**What the task asks**
From the first entry to the last, repeat them all exactly.

=== Begin Enclosure ===

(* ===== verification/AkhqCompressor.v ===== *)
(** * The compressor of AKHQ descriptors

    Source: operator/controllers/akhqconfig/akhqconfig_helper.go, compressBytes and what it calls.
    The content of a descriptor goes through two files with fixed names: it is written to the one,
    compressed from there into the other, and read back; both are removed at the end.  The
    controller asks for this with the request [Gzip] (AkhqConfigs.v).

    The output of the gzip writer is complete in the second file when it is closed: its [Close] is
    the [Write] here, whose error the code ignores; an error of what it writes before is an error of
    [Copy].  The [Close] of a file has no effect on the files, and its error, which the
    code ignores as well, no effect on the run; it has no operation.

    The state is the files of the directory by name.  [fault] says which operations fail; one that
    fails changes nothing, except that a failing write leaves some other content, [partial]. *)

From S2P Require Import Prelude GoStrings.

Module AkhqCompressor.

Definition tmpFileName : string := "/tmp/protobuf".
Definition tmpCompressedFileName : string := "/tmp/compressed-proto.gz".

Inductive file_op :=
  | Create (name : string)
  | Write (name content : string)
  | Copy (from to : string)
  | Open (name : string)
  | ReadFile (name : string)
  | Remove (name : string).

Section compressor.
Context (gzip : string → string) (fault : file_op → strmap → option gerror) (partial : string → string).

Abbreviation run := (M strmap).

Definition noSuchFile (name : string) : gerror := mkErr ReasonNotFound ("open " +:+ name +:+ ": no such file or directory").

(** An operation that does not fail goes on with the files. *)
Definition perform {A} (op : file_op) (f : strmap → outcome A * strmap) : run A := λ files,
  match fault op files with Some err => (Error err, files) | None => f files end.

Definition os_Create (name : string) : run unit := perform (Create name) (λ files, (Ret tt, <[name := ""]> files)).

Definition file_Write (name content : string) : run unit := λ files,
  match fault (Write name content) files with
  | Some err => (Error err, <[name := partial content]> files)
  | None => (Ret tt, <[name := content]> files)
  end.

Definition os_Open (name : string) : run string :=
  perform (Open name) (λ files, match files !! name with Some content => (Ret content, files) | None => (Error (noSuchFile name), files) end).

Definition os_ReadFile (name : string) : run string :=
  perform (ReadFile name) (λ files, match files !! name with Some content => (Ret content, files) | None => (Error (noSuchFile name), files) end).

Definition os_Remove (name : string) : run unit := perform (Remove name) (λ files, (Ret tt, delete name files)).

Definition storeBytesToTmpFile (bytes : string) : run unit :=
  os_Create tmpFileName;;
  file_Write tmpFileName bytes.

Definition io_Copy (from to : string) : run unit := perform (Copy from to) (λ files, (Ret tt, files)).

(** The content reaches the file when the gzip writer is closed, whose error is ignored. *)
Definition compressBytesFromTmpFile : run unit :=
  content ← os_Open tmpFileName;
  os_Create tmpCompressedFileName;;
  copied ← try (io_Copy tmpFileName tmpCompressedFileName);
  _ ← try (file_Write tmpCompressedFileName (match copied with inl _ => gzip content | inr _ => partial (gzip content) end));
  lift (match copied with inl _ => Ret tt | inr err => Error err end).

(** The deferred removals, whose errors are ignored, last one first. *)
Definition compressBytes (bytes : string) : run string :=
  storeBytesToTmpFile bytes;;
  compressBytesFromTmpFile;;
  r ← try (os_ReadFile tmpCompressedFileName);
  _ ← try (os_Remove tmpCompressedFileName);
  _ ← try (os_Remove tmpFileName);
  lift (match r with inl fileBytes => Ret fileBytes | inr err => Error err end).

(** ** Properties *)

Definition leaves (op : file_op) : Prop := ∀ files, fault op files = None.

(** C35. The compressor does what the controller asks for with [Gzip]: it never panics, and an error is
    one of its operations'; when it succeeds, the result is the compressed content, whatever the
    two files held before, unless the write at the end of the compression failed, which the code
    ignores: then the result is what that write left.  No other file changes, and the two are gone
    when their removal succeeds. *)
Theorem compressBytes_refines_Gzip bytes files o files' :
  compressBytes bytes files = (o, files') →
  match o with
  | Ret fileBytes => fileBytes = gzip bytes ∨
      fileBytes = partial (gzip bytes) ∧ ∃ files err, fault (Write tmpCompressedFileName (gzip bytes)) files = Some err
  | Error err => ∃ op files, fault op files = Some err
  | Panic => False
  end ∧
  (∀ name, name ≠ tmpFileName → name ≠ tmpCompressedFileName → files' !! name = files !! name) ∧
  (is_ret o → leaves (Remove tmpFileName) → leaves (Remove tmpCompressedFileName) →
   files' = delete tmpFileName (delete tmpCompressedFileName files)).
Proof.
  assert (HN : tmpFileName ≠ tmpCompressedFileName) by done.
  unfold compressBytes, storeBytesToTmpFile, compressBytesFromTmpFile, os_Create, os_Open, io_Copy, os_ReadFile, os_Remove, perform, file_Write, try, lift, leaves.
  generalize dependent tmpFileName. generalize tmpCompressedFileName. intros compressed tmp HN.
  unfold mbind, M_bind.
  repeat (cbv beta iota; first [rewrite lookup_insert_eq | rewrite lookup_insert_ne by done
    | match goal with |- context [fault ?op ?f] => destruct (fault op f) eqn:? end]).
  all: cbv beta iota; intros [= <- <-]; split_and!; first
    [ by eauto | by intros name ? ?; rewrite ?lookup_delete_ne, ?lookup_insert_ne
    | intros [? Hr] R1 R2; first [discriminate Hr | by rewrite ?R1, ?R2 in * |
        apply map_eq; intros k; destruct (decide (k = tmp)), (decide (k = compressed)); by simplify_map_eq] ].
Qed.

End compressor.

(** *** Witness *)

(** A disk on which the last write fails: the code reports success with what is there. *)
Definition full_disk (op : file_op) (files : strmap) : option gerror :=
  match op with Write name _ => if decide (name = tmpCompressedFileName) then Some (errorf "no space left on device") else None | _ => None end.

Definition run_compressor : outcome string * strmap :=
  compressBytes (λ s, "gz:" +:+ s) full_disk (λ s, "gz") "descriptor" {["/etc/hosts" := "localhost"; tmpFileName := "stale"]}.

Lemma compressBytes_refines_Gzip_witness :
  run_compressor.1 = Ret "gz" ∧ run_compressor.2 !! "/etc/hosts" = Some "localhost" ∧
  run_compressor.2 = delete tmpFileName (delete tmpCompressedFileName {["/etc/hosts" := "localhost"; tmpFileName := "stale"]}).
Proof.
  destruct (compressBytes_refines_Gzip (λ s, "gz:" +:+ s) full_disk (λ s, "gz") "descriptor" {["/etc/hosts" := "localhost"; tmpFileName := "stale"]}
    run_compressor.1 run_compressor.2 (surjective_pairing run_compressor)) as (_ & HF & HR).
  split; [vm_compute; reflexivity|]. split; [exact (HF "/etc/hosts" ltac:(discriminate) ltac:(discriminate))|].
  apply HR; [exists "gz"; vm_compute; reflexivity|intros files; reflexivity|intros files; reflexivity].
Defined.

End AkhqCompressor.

=== End Enclosure ===

**Result of the exercise**
(* ===== verification/AkhqCompressor.v ===== *)
(** * The compressor of AKHQ descriptors

    Source: operator/controllers/akhqconfig/akhqconfig_helper.go, compressBytes and what it calls.
    The content of a descriptor goes through two files with fixed names: it is written to the one,
    compressed from there into the other, and read back; both are removed at the end.  The
    controller asks for this with the request [Gzip] (AkhqConfigs.v).

    The output of the gzip writer is complete in the second file when it is closed: its [Close] is
    the [Write] here, whose error the code ignores; an error of what it writes before is an error of
    [Copy].  The [Close] of a file has no effect on the files, and its error, which the
    code ignores as well, no effect on the run; it has no operation.

    The state is the files of the directory by name.  [fault] says which operations fail; one that
    fails changes nothing, except that a failing write leaves some other content, [partial]. *)

From S2P Require Import Prelude GoStrings.

Module AkhqCompressor.

Definition tmpFileName : string := "/tmp/protobuf".
Definition tmpCompressedFileName : string := "/tmp/compressed-proto.gz".

Inductive file_op :=
  | Create (name : string)
  | Write (name content : string)
  | Copy (from to : string)
  | Open (name : string)
  | ReadFile (name : string)
  | Remove (name : string).

Section compressor.
Context (gzip : string → string) (fault : file_op → strmap → option gerror) (partial : string → string).

Abbreviation run := (M strmap).

Definition noSuchFile (name : string) : gerror := mkErr ReasonNotFound ("open " +:+ name +:+ ": no such file or directory").

(** An operation that does not fail goes on with the files. *)
Definition perform {A} (op : file_op) (f : strmap → outcome A * strmap) : run A := λ files,
  match fault op files with Some err => (Error err, files) | None => f files end.

Definition os_Create (name : string) : run unit := perform (Create name) (λ files, (Ret tt, <[name := ""]> files)).

Definition file_Write (name content : string) : run unit := λ files,
  match fault (Write name content) files with
  | Some err => (Error err, <[name := partial content]> files)
  | None => (Ret tt, <[name := content]> files)
  end.

Definition os_Open (name : string) : run string :=
  perform (Open name) (λ files, match files !! name with Some content => (Ret content, files) | None => (Error (noSuchFile name), files) end).

Definition os_ReadFile (name : string) : run string :=
  perform (ReadFile name) (λ files, match files !! name with Some content => (Ret content, files) | None => (Error (noSuchFile name), files) end).

Definition os_Remove (name : string) : run unit := perform (Remove name) (λ files, (Ret tt, delete name files)).

Definition storeBytesToTmpFile (bytes : string) : run unit :=
  os_Create tmpFileName;;
  file_Write tmpFileName bytes.

Definition io_Copy (from to : string) : run unit := perform (Copy from to) (λ files, (Ret tt, files)).

(** The content reaches the file when the gzip writer is closed, whose error is ignored. *)
Definition compressBytesFromTmpFile : run unit :=
  content ← os_Open tmpFileName;
  os_Create tmpCompressedFileName;;
  copied ← try (io_Copy tmpFileName tmpCompressedFileName);
  _ ← try (file_Write tmpCompressedFileName (match copied with inl _ => gzip content | inr _ => partial (gzip content) end));
  lift (match copied with inl _ => Ret tt | inr err => Error err end).

(** The deferred removals, whose errors are ignored, last one first. *)
Definition compressBytes (bytes : string) : run string :=
  storeBytesToTmpFile bytes;;
  compressBytesFromTmpFile;;
  r ← try (os_ReadFile tmpCompressedFileName);
  _ ← try (os_Remove tmpCompressedFileName);
  _ ← try (os_Remove tmpFileName);
  lift (match r with inl fileBytes => Ret fileBytes | inr err => Error err end).

(** ** Properties *)

Definition leaves (op : file_op) : Prop := ∀ files, fault op files = None.

(** C35. The compressor does what the controller asks for with [Gzip]: it never panics, and an error is
    one of its operations'; when it succeeds, the result is the compressed content, whatever the
    two files held before, unless the write at the end of the compression failed, which the code
    ignores: then the result is what that write left.  No other file changes, and the two are gone
    when their removal succeeds. *)
Theorem compressBytes_refines_Gzip bytes files o files' :
  compressBytes bytes files = (o, files') →
  match o with
  | Ret fileBytes => fileBytes = gzip bytes ∨
      fileBytes = partial (gzip bytes) ∧ ∃ files err, fault (Write tmpCompressedFileName (gzip bytes)) files = Some err
  | Error err => ∃ op files, fault op files = Some err
  | Panic => False
  end ∧
  (∀ name, name ≠ tmpFileName → name ≠ tmpCompressedFileName → files' !! name = files !! name) ∧
  (is_ret o → leaves (Remove tmpFileName) → leaves (Remove tmpCompressedFileName) →
   files' = delete tmpFileName (delete tmpCompressedFileName files)).
Proof.
  assert (HN : tmpFileName ≠ tmpCompressedFileName) by done.
  unfold compressBytes, storeBytesToTmpFile, compressBytesFromTmpFile, os_Create, os_Open, io_Copy, os_ReadFile, os_Remove, perform, file_Write, try, lift, leaves.
  generalize dependent tmpFileName. generalize tmpCompressedFileName. intros compressed tmp HN.
  unfold mbind, M_bind.
  repeat (cbv beta iota; first [rewrite lookup_insert_eq | rewrite lookup_insert_ne by done
    | match goal with |- context [fault ?op ?f] => destruct (fault op f) eqn:? end]).
  all: cbv beta iota; intros [= <- <-]; split_and!; first
    [ by eauto | by intros name ? ?; rewrite ?lookup_delete_ne, ?lookup_insert_ne
    | intros [? Hr] R1 R2; first [discriminate Hr | by rewrite ?R1, ?R2 in * |
        apply map_eq; intros k; destruct (decide (k = tmp)), (decide (k = compressed)); by simplify_map_eq] ].
Qed.

End compressor.

(** *** Witness *)

(** A disk on which the last write fails: the code reports success with what is there. *)
Definition full_disk (op : file_op) (files : strmap) : option gerror :=
  match op with Write name _ => if decide (name = tmpCompressedFileName) then Some (errorf "no space left on device") else None | _ => None end.

Definition run_compressor : outcome string * strmap :=
  compressBytes (λ s, "gz:" +:+ s) full_disk (λ s, "gz") "descriptor" {["/etc/hosts" := "localhost"; tmpFileName := "stale"]}.

Lemma compressBytes_refines_Gzip_witness :
  run_compressor.1 = Ret "gz" ∧ run_compressor.2 !! "/etc/hosts" = Some "localhost" ∧
  run_compressor.2 = delete tmpFileName (delete tmpCompressedFileName {["/etc/hosts" := "localhost"; tmpFileName := "stale"]}).
Proof.
  destruct (compressBytes_refines_Gzip (λ s, "gz:" +:+ s) full_disk (λ s, "gz") "descriptor" {["/etc/hosts" := "localhost"; tmpFileName := "stale"]}
    run_compressor.1 run_compressor.2 (surjective_pairing run_compressor)) as (_ & HF & HR).
  split; [vm_compute; reflexivity|]. split; [exact (HF "/etc/hosts" ltac:(discriminate) ltac:(discriminate))|].
  apply HR; [exists "gz"; vm_compute; reflexivity|intros files; reflexivity|intros files; reflexivity].
Defined.

End AkhqCompressor.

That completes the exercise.